→ Collection entries
——————

(* ===== verification/ChutesVerifier.v ===== *)
(** * The Chutes end-to-end family

    [verify_chutes_e2ee_evidence_with_gpu_attestation_verifier] of verifier.rs:
    report data that binds a nonce and an end-to-end key, compared with the
    signed references, and an NVIDIA attestation checked by the GPU verifier. *)

From Stdlib Require Import Ascii String ZArith Lia.
From stdpp Require Import base gmap strings list numbers.
From S2P Require Import Prelude RustStr Errors Collections Timestamps Canonical JsonInjective Policy Verdict Evidence Bindings Signature ReferenceValues VerifierCore VerifierSound EvidenceDocuments QuoteInterfaces.

Open Scope string_scope.

Section Chutes.
Context {prim : Primitives} {readers : EvidenceReaders}.

(** ** The GPU requirement

    These helpers fail with the text of the check's error. *)

Definition verify_chutes_nvidia_gpu_attestation (gpu : GpuAttestationVerifier) (e : ChutesE2eeEvidence)
    (provider route_id : string) : result string unit :=
  gpu_attestation ← ok_or (ce_gpu_attestation e) "NVIDIA GPU attestation evidence is missing";
  bail ("unsupported NVIDIA GPU attestation schema " +:+ ng_schema gpu_attestation)
    when negb (ng_schema gpu_attestation =?= NVIDIA_EVIDENCE_SCHEMA);
  bail "NVIDIA GPU attestation nonce does not match Chutes E2EE nonce"
    when negb (ng_nonce gpu_attestation =?= ce_nonce e);
  verified ← map_err (λ error, "NVIDIA GPU attestation verification failed: " +:+ error_to_string error)
               (verify_nvidia_gpu_attestation
                  {| nr_evidence := gpu_attestation; nr_expected_nonce := ce_nonce e;
                     nr_expected_tee := NvidiaCc; nr_provider := provider; nr_route_id := route_id |});
  bail "NVIDIA GPU attestation verified a different GPU TEE kind" when negb (vg_tee verified =?= NvidiaCc);
  bail "NVIDIA GPU attestation verified a different nonce" when negb (vg_nonce verified =?= ce_nonce e);
  bail "NVIDIA GPU attestation format changed during verification"
    when negb (vg_attestation_format verified =?= ng_attestation_format gpu_attestation);
  Ok tt.

Definition verify_chutes_gpu_tee (gpu : GpuAttestationVerifier) (e : ChutesE2eeEvidence)
    (allowed : list GpuTeeKind) (provider route_id : string) : result string unit :=
  actual ← ok_or (eh_gpu (ce_hardware e)) "GPU TEE kind is not present";
  bail "GPU TEE kind is not accepted by policy" when negb (existsb (λ candidate, candidate =?= actual) allowed);
  match actual with
  | NvidiaCc => verify_chutes_nvidia_gpu_attestation gpu e provider route_id
  end.

(** [gpu_check.err().unwrap_or_else(...)]. *)
Definition gpu_check_message (gpu_check : result string unit) : string :=
  match gpu_check with Err message => message | Ok _ => "GPU TEE attestation verified" end.

Definition push_chutes_gpu (gpu : GpuAttestationVerifier) (request : VerificationRequest)
    (e : ChutesE2eeEvidence) (a : Audit) : Audit * bool :=
  match hw_gpu (hardware (rq_policy request)) with
  | GpuNotRequired => (insert_check "gpu_tee" NotApplicable a, true)
  | GpuOneOf allowed =>
      let gpu_check := verify_chutes_gpu_tee gpu e allowed (rt_provider (rq_route request))
                         (rt_route_id (rq_route request)) in
      (push_check "gpu_tee" (is_ok gpu_check) (gpu_check_message gpu_check) a, is_ok gpu_check)
  end.

(** ** The audit *)

(** Route metadata and hardware: the audit, [hardware_verified], [gpu_verified]. *)
Definition chutes_hardware_audit (gpu : GpuAttestationVerifier) (request : VerificationRequest)
    (e : ChutesE2eeEvidence) (provider : ProviderReference) (reference : RouteReference)
    : Audit * bool * bool :=
  let requirement := hw_cpu (hardware (rq_policy request)) in
  let a := push_route_metadata (ce_provider e) (ce_route_id e) (ce_evidence_family e) (rq_route request)
             reference no_checks in
  let '(a, hardware_verified) :=
    push_claimed_cpu requirement
      (cpu_reference_match requirement (eh_cpu (ce_hardware e)) (ce_tee_measurement e) provider reference)
      "chutes_e2ee evidence does not verify the TDX quote signature, so a required CPU TEE cannot be satisfied by this evidence family"
      a in
  let '(a, gpu_verified) := push_chutes_gpu gpu request e a in
  (insert_check "tls_binding" NotApplicable a, hardware_verified, gpu_verified).

Definition chutes_report_data_binding (e : ChutesE2eeEvidence) : ChutesE2eeReportDataBinding :=
  verify_chutes_e2ee_report_data_binding (ce_report_data e) (ce_nonce e) (ce_e2e_public_key e).
Definition chutes_freshness_nonce_matches (request : VerificationRequest) (e : ChutesE2eeEvidence) : bool :=
  freshness_nonce_matches_policy (rq_policy request) (rq_expected_freshness_nonce request) (ce_nonce e).
Definition chutes_nonce_binding_verified (request : VerificationRequest) (e : ChutesE2eeEvidence) : bool :=
  (chutes_report_data_binding e =?= E2eeVerified) && chutes_freshness_nonce_matches request e.

Definition chutes_channel_verified (request : VerificationRequest) (e : ChutesE2eeEvidence)
    (reference : RouteReference) : bool :=
  let requirement := channel_binding_requirement (rq_policy request) in
  channel_satisfies (rt_channel_binding_kind (rq_route request)) requirement
  && (rr_channel_binding_kind reference =?= rt_channel_binding_kind (rq_route request))
  && channel_satisfies (rr_channel_binding_kind reference) requirement
  && chutes_nonce_binding_verified request e
  && (sha256_digest (ce_e2e_public_key e) =?= rr_e2ee_public_key_digest reference).

Definition chutes_e2ee_binding_error (binding : ChutesE2eeReportDataBinding) : string :=
  match binding with
  | E2eeVerified => "Chutes E2EE report data is bound to nonce and public key"
  | E2eeInvalidNonce => "Chutes E2EE nonce is not canonical hex"
  | E2eeMissingPublicKey => "Chutes E2EE public key is missing"
  | E2eeReportDataMismatch => "Chutes E2EE report data does not bind nonce and public key"
  end.

(** The end-to-end key and its nonce. *)
Definition chutes_channel_audit (request : VerificationRequest) (e : ChutesE2eeEvidence)
    (reference : RouteReference) (a : Audit) : Audit :=
  let a := push_channel_key (channel_binding_requirement (rq_policy request))
             (chutes_channel_verified request e reference)
             "Chutes E2EE key is not bound to report data and reference values" a in
  push_check "nonce_binding" (chutes_nonce_binding_verified request e)
    (if chutes_freshness_nonce_matches request e
     then chutes_e2ee_binding_error (chutes_report_data_binding e)
     else "Chutes E2EE nonce does not match expected per-request freshness nonce") a.

(** Request and response data. *)
Definition chutes_data_audit (policy : VerificationPolicy) (channel_verified : bool) (a : Audit) : Audit :=
  push_data_checks policy (bound_or_not channel_verified EncryptedBound)
    (bound_or_not channel_verified EncryptedBound) (integrity_or_not channel_verified)
    channel_verified channel_verified a.

Definition chutes_model_verified (request : VerificationRequest) (e : ChutesE2eeEvidence)
    (reference : RouteReference) : bool :=
  (ce_attested_model e =?= Some (rt_canonical_model (rq_route request)))
  && (rr_canonical_model reference =?= rt_canonical_model (rq_route request)).

(** Model binding, provenance and freshness. *)
Definition chutes_closing_audit (request : VerificationRequest) (e : ChutesE2eeEvidence)
    (reference : RouteReference) (a : Audit) : Audit * ModelBindingResult :=
  let policy := rq_policy request in
  let '(a, model) := push_model_binding_check (model_binding_requirement policy)
                       (is_some (ce_attested_model e)) (chutes_model_verified request e reference) a in
  let a := push_provenance_checks policy
             (ce_workload_image_digest e =?= rr_workload_image_digest reference)
             (artifacts_present (rr_model_artifacts reference) (ce_model_artifacts e)) a in
  (push_final_checks policy a, model).

Definition chutes_audit (gpu : GpuAttestationVerifier) (request : VerificationRequest)
    (e : ChutesE2eeEvidence) (provider : ProviderReference) (reference : RouteReference)
    : Audit * bool * bool * ModelBindingResult :=
  let '(a, hardware_verified, gpu_verified) := chutes_hardware_audit gpu request e provider reference in
  let a := chutes_channel_audit request e reference a in
  let a := chutes_data_audit (rq_policy request) (chutes_channel_verified request e reference) a in
  let '(a, model) := chutes_closing_audit request e reference a in
  (a, hardware_verified, gpu_verified, model).

(** The fields of the Chutes verdict. *)
Definition chutes_parts (gpu : GpuAttestationVerifier) (request : VerificationRequest)
    (e : ChutesE2eeEvidence) (provider : ProviderReference) (reference : RouteReference)
    (policy_digest evidence_digest : string) (validity : ComputedValidityBounds) : VerdictParts :=
  let '(audit, hardware_verified, gpu_verified, model) := chutes_audit gpu request e provider reference in
  let channel_verified := chutes_channel_verified request e reference in {|
    vp_audit := audit;
    vp_tee_platform := Some (cpu_policy_str (eh_cpu (ce_hardware e)));
    vp_proved := hardware_verified && gpu_verified && channel_verified;
    vp_trust_tier := if channel_verified then AppE2ee else if hardware_verified then TeeOnly else TierNone;
    vp_model_binding_result := model;
    vp_request_channel_bound := channel_verified;
    vp_request_confidentiality_result := bound_or_not channel_verified EncryptedBound;
    vp_response_confidentiality_result := bound_or_not channel_verified EncryptedBound;
    vp_response_channel_bound := channel_verified;
    vp_response_integrity_result := integrity_or_not channel_verified;
    vp_policy_digest := policy_digest;
    vp_raw_evidence_digest := sha256_digest (rq_raw_evidence request);
    vp_evidence_digest := evidence_digest;
    vp_issued_at := ce_issued_at e;
    vp_validity := validity;
    vp_evidence_until := cv_expires_at validity;
    vp_artifacts := {|
      va_source_url := Some (rt_evidence_endpoint (rq_route request));
      va_tee_measurement := Some (ce_tee_measurement e);
      va_report_data := Some (ce_report_data e);
      va_signing_public_key := Some (sha256_digest (ce_e2e_public_key e));
      va_e2ee_capability := Some "chutes-e2ee";
      va_model_manifest := ce_attested_model e;
      va_model_artifacts := ce_model_artifacts e |} |}.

——————

Out of the entries above, write out only the lines between the line holding "e) =?= rr_e2ee_public_key_digest reference)." and the line holding "Definition chutes_data_audit (policy", inclusive, each exactly as given.

  && (sha256_digest (ce_e2e_public_key e) =?= rr_e2ee_public_key_digest reference).

Definition chutes_e2ee_binding_error (binding : ChutesE2eeReportDataBinding) : string :=
  match binding with
  | E2eeVerified => "Chutes E2EE report data is bound to nonce and public key"
  | E2eeInvalidNonce => "Chutes E2EE nonce is not canonical hex"
  | E2eeMissingPublicKey => "Chutes E2EE public key is missing"
  | E2eeReportDataMismatch => "Chutes E2EE report data does not bind nonce and public key"
  end.

(** The end-to-end key and its nonce. *)
Definition chutes_channel_audit (request : VerificationRequest) (e : ChutesE2eeEvidence)
    (reference : RouteReference) (a : Audit) : Audit :=
  let a := push_channel_key (channel_binding_requirement (rq_policy request))
             (chutes_channel_verified request e reference)
             "Chutes E2EE key is not bound to report data and reference values" a in
  push_check "nonce_binding" (chutes_nonce_binding_verified request e)
    (if chutes_freshness_nonce_matches request e
     then chutes_e2ee_binding_error (chutes_report_data_binding e)
     else "Chutes E2EE nonce does not match expected per-request freshness nonce") a.

(** Request and response data. *)
Definition chutes_data_audit (policy : VerificationPolicy) (channel_verified : bool) (a : Audit) : Audit :=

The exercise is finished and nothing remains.